-- Assignment --
Start at the first line of the material. Repeat each line exactly through the one containing "section of the", then stop.

-- Given records --

(* ===== verification/Link.v ===== *)
(** One direction of a connection between two nodes as a transition system: the
    sending [Connection], the bytes in [loop_send]'s local buffer, the bytes the
    network carries, and the receiving [Connection].  A step is one critical
    section of the sending or receiving code or one move of the network, so the
    threads of both nodes interleave freely.  The invariant [in_transit] and the
    measure [pending] give delivery in order, without loss, and in bounded time. *)
From Stdlib Require Import Strings.Byte.
From S2P Require Import Prelude Timer CycleBuffer SimpleBuffer Transport Connection.
#[local] Open Scope Z_scope.

(** * The system *)

Record link := Link {
  tx : Connection;
  outbox : bytes;               (** [buffer] of [loop_send], what [writen] has not sent yet *)
  wire : bytes;
  rx : Connection;
  inbox : option msg;           (** [tmp_id] and [tmp_data] of [loop_recv], not yet sorted *)
  log_sent : list msg;          (** history: the [send] calls *)
  log_recv : list msg           (** history: what [recv] calls returned, by id *)
}.

(** Size of the server's [main_buffer_] reads. *)
Definition read_chunk : Z := 8192.

(** A connection works in both directions.  What the other direction does to an end
    keeps what this direction uses of it. *)
Definition same_tx (c c' : Connection) : Prop := conn_wf c' ∧ to_send c' = to_send c.
Definition same_rx (c c' : Connection) : Prop :=
  conn_wf c' ∧ received c' = received c ∧ ∀ id, ready c' id = ready c id.

Section system.
Context (junk : nat → byte).

(** Steps of the threads [loop_send], the server's [handle_read], [loop_recv] and
    of the network. *)
Inductive internal : link → link → Prop :=
  | step_take s now t buf tx' :
      outbox s = [] →
      loop_send_take junk now t (tx s) = Ok (Some buf, tx') →
      internal s (Link tx' buf (wire s) (rx s) (inbox s) (log_sent s) (log_recv s))
  | step_push s k :             (* one positive answer of [writeImpl] *)
      0 < k ≤ zlen (outbox s) →
      internal s (Link (tx s) (zdrop k (outbox s)) (wire s ++ ztake k (outbox s)) (rx s)
                       (inbox s) (log_sent s) (log_recv s))
  | step_net s now k rx' :      (* one positive answer of [readImpl] in [handle_read] *)
      0 < k ≤ zlen (wire s) → k ≤ read_chunk →
      write junk now (rx s) (ztake k (wire s)) k = Ok rx' →
      internal s (Link (tx s) (outbox s) (zdrop k (wire s)) rx' (inbox s) (log_sent s) (log_recv s))
  | step_fetch s t m rx' :
      inbox s = None →
      loop_recv_take junk t (rx s) = Ok (Some m, rx') →
      internal s (Link (tx s) (outbox s) (wire s) rx' (Some m) (log_sent s) (log_recv s))
  | step_dispatch s now id data rx' :
      inbox s = Some (id, data) →
      dispatch junk now (rx s) id data = Ok rx' →
      internal s (Link (tx s) (outbox s) (wire s) rx' None (log_sent s) (log_recv s)).

(** Calls of the two applications. *)
Inductive step : link → link → Prop :=
  | step_internal s s' : internal s s' → step s s'
  | step_send s now id data n tx' :
      sendable (id, data) = true →
      send junk now (tx s) id data (zlen data) = Ok (n, tx') →
      step s (Link tx' (outbox s) (wire s) (rx s) (inbox s) (log_sent s ++ [(id, data)]) (log_recv s))
  | step_other s tx' rx' :      (* either end works for the other direction *)
      same_tx (tx s) tx' → same_rx (rx s) rx' →
      step s (Link tx' (outbox s) (wire s) rx' (inbox s) (log_sent s) (log_recv s))
  | step_recv s now elapsed state_now timeout id len data rx' :
      0 ≤ len →                 (* not one of the error results *)
      recv now elapsed state_now (rx s) id (new_char junk len) len timeout = Ok (len, data, rx') →
      step s (Link (tx s) (outbox s) (wire s) rx' (inbox s) (log_sent s) (log_recv s ++ [(id, data)])).

(** Two connections that were just created. *)
Definition initial (s : link) : Prop :=
  ∃ now1 fd1 ev1 node1 now2 fd2 ev2 node2,
    s = Link (Connection_create junk now1 fd1 ev1 false node1) [] []
             (Connection_create junk now2 fd2 ev2 true node2) None [] [].

Definition reachable (s : link) : Prop := ∃ s0, initial s0 ∧ rtc step s0 s.
End system.
(** [writen] over SSL sends all of a buffer an [int] can count, if OpenSSL takes it in
    parts and sets [errno] whenever it wants to be called again. *)
Lemma ssl_writen_completes answers data :
  Forall (λ a, - 2 ^ 31 ≤ sa_ret a < 2 ^ 31 ∧ (0 < sa_ret a ∨ again (sa_errno a) = true)) answers →
  writes_at_most (zlen data) (writeImpl <$> answers) → zlen data ≤ progress (writeImpl <$> answers) →
  ∃ env', writen (writeImpl <$> answers) data (zlen data) = Ok (zlen data, data, env').
Proof.
  intros Ha Hat Hp. apply writen_loop_complete; [|done..]. apply forallb_forall. intros r Hr%list_elem_of_In.
  apply list_elem_of_fmap in Hr as (a & -> & Hin). rewrite Forall_forall in Ha. destruct (Ha a Hin) as [Hb Hg].
  unfold goes_on, writeImpl. cbn [w_ret w_errno]. rewrite impl_result_id by done.
  destruct Hg as [Hg| ->]; [by rewrite (proj2 (Z.ltb_lt _ _)) by done|apply orb_true_r].
Qed.

(** A longer one becomes a negative length, and when OpenSSL refuses that, the buffer
    is lost: [loop_send] hands over all that is queued at once and only logs. *)
Lemma ssl_long_buffer_lost answers a data :
  2 ^ 31 ≤ zlen data < 2 ^ 32 → sa_ret a = -1 → again (sa_errno a) = false →
  impl_length (zlen data) < 0
  ∧ writen (writeImpl <$> a :: answers) data (zlen data) = Ok (-1, [], writeImpl <$> answers).
Proof.
  intros Hlen Hr He. split.
  - unfold impl_length. replace (zlen data + 2 ^ 31) with (zlen data - 2 ^ 31 + 1 * 2 ^ 32) by lia.
    rewrite Z.mod_add, Z.mod_small by lia. lia.
  - unfold writen. cbn [fmap list_fmap writen_loop writeImpl w_ret w_errno].
    rewrite (proj2 (Z.leb_gt _ _)) by lia. unfold writeImpl at 1. rewrite Hr, He. cbn. by rewrite andb_false_r.
Qed.

(** The locks are reported ready once even if they could not be allocated. *)
Lemma locks_not_allocated n :
  init_ssl_locking n false locks_init = (-1, Locks true n None)
  ∧ ∀ m ok, init_ssl_locking m ok (Locks true n None) = (0, Locks true n None).
Proof. done. Qed.

(** * Properties *)

(** [init_ssl] succeeds exactly when every OpenSSL call does, and then the
    context verifies the peer against the root certificate, has the role's
    certificate and key, and a server refuses a peer without certificate. *)
Theorem init_ssl_configures is_server env c :
  init_ssl is_server env = (true, c)
  ↔ c = Some (verified_ctx is_server) ∧ ce_new env = true ∧ ce_mode env = true ∧ ce_root env = true
    ∧ ce_cert env = true ∧ ce_key env = true ∧ ce_check env = true.
Proof.
  unfold init_ssl, SSLServer_init_ssl, SSLClient_init_ssl, openssl_init_ssl_ctx, gmtassl_init_ssl_ctx, verified_ctx.
  destruct is_server; destruct env as [[] [] [] [] [] [] ? ? ? ?]; cbn; naive_solver.
Qed.

(** C34: the first handshake of a connection accepts exactly the peers that complete
    the protocol and whose certificate verifies.  A peer that completes it and does
    not verify is refused, but the connection is [Connected] from then on and the
    next handshake, of the next event, accepts it. *)
Theorem handshake_decides env c ret c' :
  sc_state c ≠ Connected → sc_ssl c = false → handshake env c = Ok (ret, c') →
  (ret = true ↔ he_new env = true ∧ completes (he_steps env) ∧ he_verify_ok env = true)
  ∧ (he_new env = true → completes (he_steps env) → ∀ env2, handshake env2 c' = Ok (true, c')).
Proof.
  intros Hs Hn E. unfold handshake in E. rewrite bool_decide_false, Hn in E by done. cbn in E.
  destruct (he_new env); cbn in E.
  - apply bind_Ok in E as ([ret1 fin] & El & E). injection E as <- <-.
    apply handshake_loop_spec in El as [Hf ->]. split; [rewrite andb_true_iff, Hf; naive_solver|].
    intros _ Hc%Hf env2. subst fin. reflexivity.
  - injection E as <- <-. naive_solver.
Qed.

(** A peer that answers after one wait, with a certificate that does not verify. *)
Lemma handshake_decides_witness :
  let env := HandshakeEnv true [(-1, SSL_ERROR_WANT_READ); (1, 0)] false true in
  (false = true ↔ he_new env = true ∧ completes (he_steps env) ∧ he_verify_ok env = true)
  ∧ (he_new env = true → completes (he_steps env) →
     ∀ env2, handshake env2 (SSLConn Connected true) = Ok (true, SSLConn Connected true)).
Proof.
  apply (handshake_decides (HandshakeEnv true [(-1, SSL_ERROR_WANT_READ); (1, 0)] false true)
           (SSLConn Invalid false)); [done|reflexivity|reflexivity].
Defined.
End SSL.
(* ===== verification/StdMap.v ===== *)
(** [std::map<std::string, V>]: an association list in increasing key order, the
    order its iterators visit.  Keys compare like [std::string::compare], as
    unsigned bytes, a proper prefix first. *)
From Stdlib Require Import Strings.Byte Sorting.Sorted.
From S2P Require Import Prelude.
#[local] Open Scope Z_scope.

(** * The order on keys *)

Fixpoint bytes_compare (a b : bytes) : comparison :=
  match a, b with
  | [], [] => Eq
  | [], _ :: _ => Lt
  | _ :: _, [] => Gt
  | x :: a, y :: b =>
    match N.compare (Byte.to_N x) (Byte.to_N y) with Eq => bytes_compare a b | c => c end
  end.

Definition bytes_lt (a b : bytes) : Prop := bytes_compare a b = Lt.

Lemma to_N_inj x y : Byte.to_N x = Byte.to_N y → x = y.
Proof. intros E. apply (f_equal Byte.of_N) in E. rewrite !Byte.of_to_N in E. by injection E. Qed.

Lemma bytes_compare_eq a b : bytes_compare a b = Eq ↔ a = b.
Proof.
  revert b. induction a as [|x a IH]; intros [|y b]; cbn; try done.
  destruct (N.compare_spec (Byte.to_N x) (Byte.to_N y)) as [E|E|E].
  - apply to_N_inj in E as ->. rewrite IH. clear IH. naive_solver.
  - split; [done|]. intros Eq. injection Eq as -> ->. lia.
  - split; [done|]. intros Eq. injection Eq as -> ->. lia.
Qed.

Lemma bytes_compare_antisym a b : bytes_compare b a = CompOpp (bytes_compare a b).
Proof.
  revert b. induction a as [|x a IH]; intros [|y b]; cbn; try done.
  rewrite N.compare_antisym. destruct (N.compare _ _); cbn; auto.
Qed.

#[export] Instance bytes_lt_irreflexive : Irreflexive bytes_lt.
Proof. intros a H. unfold bytes_lt in H. by rewrite (proj2 (bytes_compare_eq a a)) in H. Qed.

#[export] Instance bytes_lt_transitive : Transitive bytes_lt.
Proof.
  unfold bytes_lt. intros a. induction a as [|x a IH]; intros [|y b] [|z c]; cbn; try done.
  destruct (N.compare_spec (Byte.to_N x) (Byte.to_N y)) as [E1|E1|E1],
           (N.compare_spec (Byte.to_N y) (Byte.to_N z)) as [E2|E2|E2]; try done; intros H1 H2;
  destruct (N.compare_spec (Byte.to_N x) (Byte.to_N z)) as [E3|E3|E3]; try done; try lia.
  by eapply IH.
Qed.

Lemma bytes_compare_gt a b : bytes_compare a b = Gt ↔ bytes_lt b a.
Proof. unfold bytes_lt. rewrite (bytes_compare_antisym a b). by destruct (bytes_compare a b). Qed.

(** * Operations *)

Section smap.
Context {V : Type}.

Definition smap : Type := list (bytes * V).

(** [find]: the value, or [end()]. *)
Fixpoint map_find (k : bytes) (m : smap) : option V :=
  match m with
  | [] => None
  | (k', v) :: m => if decide (k = k') then Some v else map_find k m
  end.

(** [insert(pair(k, v))]: keeps the value of a key that is there. *)
Fixpoint map_insert (k : bytes) (v : V) (m : smap) : smap :=
  match m with
  | [] => [(k, v)]
  | (k', v') :: m' =>
    match bytes_compare k k' with
    | Lt => (k, v) :: m
    | Eq => m
    | Gt => (k', v') :: map_insert k v m'
    end
  end.

(** [m[k] = v]. *)
Fixpoint map_assign (k : bytes) (v : V) (m : smap) : smap :=
  match m with
  | [] => [(k, v)]
  | (k', v') :: m' =>
    match bytes_compare k k' with
    | Lt => (k, v) :: m
    | Eq => (k, v) :: m'
    | Gt => (k', v') :: map_assign k v m'
    end
  end.

(** [erase(k)]. *)
Fixpoint map_erase (k : bytes) (m : smap) : smap :=
  match m with
  | [] => []
  | (k', v) :: m => if decide (k = k') then m else (k', v) :: map_erase k m
  end.

Definition map_keys (m : smap) : list bytes := m.*1.

(** The order of the iterators. *)
Definition sorted (m : smap) : Prop := StronglySorted bytes_lt (map_keys m).

(** * Lemmas *)

Lemma sorted_nil : sorted [].
Proof. constructor. Qed.

Lemma sorted_inv k v (m : smap) :
  sorted ((k, v) :: m) → sorted m ∧ ∀ k', k' ∈ map_keys m → bytes_lt k k'.
Proof.
  intros H. change (StronglySorted bytes_lt (k :: map_keys m)) in H.
  apply StronglySorted_inv in H as [? Hk]. split; [done|]. by apply Forall_forall.
Qed.

Lemma map_find_None k m : map_find k m = None ↔ k ∉ map_keys m.
Proof.
  induction m as [|[k' v] m IH]; cbn; [set_solver|].
  case_decide; [split; [done|set_solver]|]. rewrite IH. set_solver.
Qed.

Lemma map_find_keys k m : is_Some (map_find k m) ↔ k ∈ map_keys m.
Proof.
  destruct (map_find k m) eqn:E.
  - split; [intros _|eauto]. apply dec_stable. rewrite <- map_find_None. by rewrite E.
  - apply map_find_None in E. split; [by intros []|done].
Qed.

Lemma map_find_elem k v m : map_find k m = Some v → (k, v) ∈ m.
Proof. induction m as [|[k' v'] m IH]; cbn; [done|]. case_decide; set_solver. Qed.

Lemma elem_map_find k v m : sorted m → (k, v) ∈ m → map_find k m = Some v.
Proof.
  induction m as [|[k' v'] m IH]; cbn; [set_solver|]. intros [H Hk]%sorted_inv [E|E]%elem_of_cons.
  - injection E as -> ->. by rewrite decide_True.
  - case_decide as Ek; [|auto]. subst k'. destruct (irreflexivity bytes_lt k).
    apply Hk, list_elem_of_fmap. by exists (k, v).
Qed.

Lemma map_insert_keys k v m k' : k' ∈ map_keys (map_insert k v m) ↔ k' = k ∨ k' ∈ map_keys m.
Proof.
  induction m as [|[k1 v1] m IH]; cbn; [set_solver|].
  destruct (bytes_compare k k1) eqn:E; [apply bytes_compare_eq in E as ->|..]; cbn; [set_solver..|].
  rewrite !elem_of_cons. cbn in IH. rewrite IH. tauto.
Qed.

Lemma map_insert_sorted k v m : sorted m → sorted (map_insert k v m).
Proof.
  induction m as [|[k1 v1] m IH]; intros H; cbn; [by repeat constructor|].
  pose proof (sorted_inv _ _ _ H) as [H' Hk].
  destruct (bytes_compare k k1) eqn:E; [done| |].
  - constructor; [done|]. apply Forall_forall. intros k' [->|Hk']%elem_of_cons; [done|].
    etrans; [exact E|]. by apply Hk.
  - apply bytes_compare_gt in E. constructor; [by apply IH|]. apply Forall_forall.
    intros k' [->|Hk']%map_insert_keys; [done|by apply Hk].
Qed.

Lemma map_find_insert k v m k' :
  sorted m → map_find k' (map_insert k v m)
             = if decide (k' = k) then Some (default v (map_find k m)) else map_find k' m.
Proof.
  induction m as [|[k1 v1] m IH]; intros H; cbn; [by case_decide|].
  pose proof (sorted_inv _ _ _ H) as [H' Hk].
  destruct (bytes_compare k k1) eqn:E; cbn.
  - apply bytes_compare_eq in E as ->. rewrite (decide_True (P := k1 = k1)) by done.
    by case_decide; subst.
  - assert (k ≠ k1) as Hne by (intros ->; by eapply (irreflexivity bytes_lt)).
    rewrite (decide_False (P := k = k1)) by done.
    assert (map_find k m = None) as ->.
    { apply map_find_None. intros Hin%Hk. apply (irreflexivity bytes_lt k). by trans k1. }
    done.
  - assert (k ≠ k1) as Hne by (intros ->; by rewrite (proj2 (bytes_compare_eq k1 k1)) in E).
    rewrite (decide_False (P := k = k1)), IH by done. repeat case_decide; by subst.
Qed.

Lemma map_assign_keys k v m k' : k' ∈ map_keys (map_assign k v m) ↔ k' = k ∨ k' ∈ map_keys m.
Proof.
  induction m as [|[k1 v1] m IH]; cbn; [set_solver|].
  destruct (bytes_compare k k1) eqn:E; [apply bytes_compare_eq in E as ->|..]; cbn; [set_solver..|].
  rewrite !elem_of_cons. cbn in IH. rewrite IH. tauto.
Qed.

Lemma map_assign_sorted k v m : sorted m → sorted (map_assign k v m).
Proof.
  induction m as [|[k1 v1] m IH]; intros H; cbn; [by repeat constructor|].
  pose proof (sorted_inv _ _ _ H) as [H' Hk].
  destruct (bytes_compare k k1) eqn:E; [by apply bytes_compare_eq in E as ->| |].
  - constructor; [done|]. apply Forall_forall. intros k' [->|Hk']%elem_of_cons; [done|].
    etrans; [exact E|]. by apply Hk.
  - apply bytes_compare_gt in E. constructor; [by apply IH|]. apply Forall_forall.
    intros k' [->|Hk']%map_assign_keys; [done|by apply Hk].
Qed.

Lemma map_find_assign k v m k' :
  map_find k' (map_assign k v m) = if decide (k' = k) then Some v else map_find k' m.
Proof.
  induction m as [|[k1 v1] m IH]; cbn; [done|].
  destruct (bytes_compare k k1) eqn:E; cbn.
  - apply bytes_compare_eq in E as ->. by case_decide.
  - done.
  - assert (k ≠ k1) by (intros ->; by rewrite (proj2 (bytes_compare_eq k1 k1)) in E).
    rewrite IH. repeat case_decide; by subst.
Qed.

Lemma map_erase_subset k m k' : k' ∈ map_keys (map_erase k m) → k' ∈ map_keys m.
Proof.
  induction m as [|[k0 v0] m IH]; cbn; [done|].
  case_decide; [by right|]. unfold map_keys in *. cbn. rewrite !elem_of_cons. naive_solver.
Qed.

Lemma map_erase_sorted k m : sorted m → sorted (map_erase k m).
Proof.
  induction m as [|[k0 v0] m IH]; cbn; [done|]. intros [H Hlt]%sorted_inv.
  case_decide; [done|]. constructor; [by apply IH|].
  apply Forall_forall. intros k' ?%map_erase_subset. auto.
Qed.

Lemma map_find_erase k m k' :
  sorted m → map_find k' (map_erase k m) = if decide (k' = k) then None else map_find k' m.
Proof.
  induction m as [|[k0 v0] m IH]; cbn; [by case_decide|]. intros [H Hlt]%sorted_inv.
  destruct (decide (k = k0)) as [<-|Hne].
  - destruct (decide (k' = k)) as [->|]; [|done].
    apply map_find_None. intros Hk%Hlt. by apply (irreflexivity bytes_lt) in Hk.
  - cbn. rewrite IH by done. repeat case_decide; by subst.
Qed.

Lemma map_insert_last k v m :
  (∀ k', k' ∈ map_keys m → bytes_lt k' k) → map_insert k v m = m ++ [(k, v)].
Proof.
  induction m as [|[k1 v1] m IH]; intros H; cbn; [done|].
  rewrite (proj2 (bytes_compare_gt k k1)) by (apply H; left). rewrite IH; [done|].
  intros k' Hk'. apply H. by right.
Qed.

Lemma sorted_app_inv (m1 m2 : smap) k1 k2 :
  sorted (m1 ++ m2) → k1 ∈ map_keys m1 → k2 ∈ map_keys m2 → bytes_lt k1 k2.
Proof.
  induction m1 as [|[k v] m1 IH]; cbn; intros H H1 H2; [set_solver|].
  apply sorted_inv in H as [H Hk]. apply elem_of_cons in H1 as [->|H1]; [|by apply IH].
  apply Hk. unfold map_keys. rewrite fmap_app. set_solver.
Qed.

Lemma sorted_NoDup m : sorted m → NoDup (map_keys m).
Proof.
  induction m as [|[k v] m IH]; intros H; [constructor|].
  apply sorted_inv in H as [H Hk]. constructor; [|auto].
  intros Hin%Hk. by apply (irreflexivity bytes_lt k).
Qed.
End smap.
Arguments smap : clear implicits.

-- Task result --
(* ===== verification/Link.v ===== *)
(** One direction of a connection between two nodes as a transition system: the
    sending [Connection], the bytes in [loop_send]'s local buffer, the bytes the
    network carries, and the receiving [Connection].  A step is one critical
    section of the sending or receiving code or one move of the network, so the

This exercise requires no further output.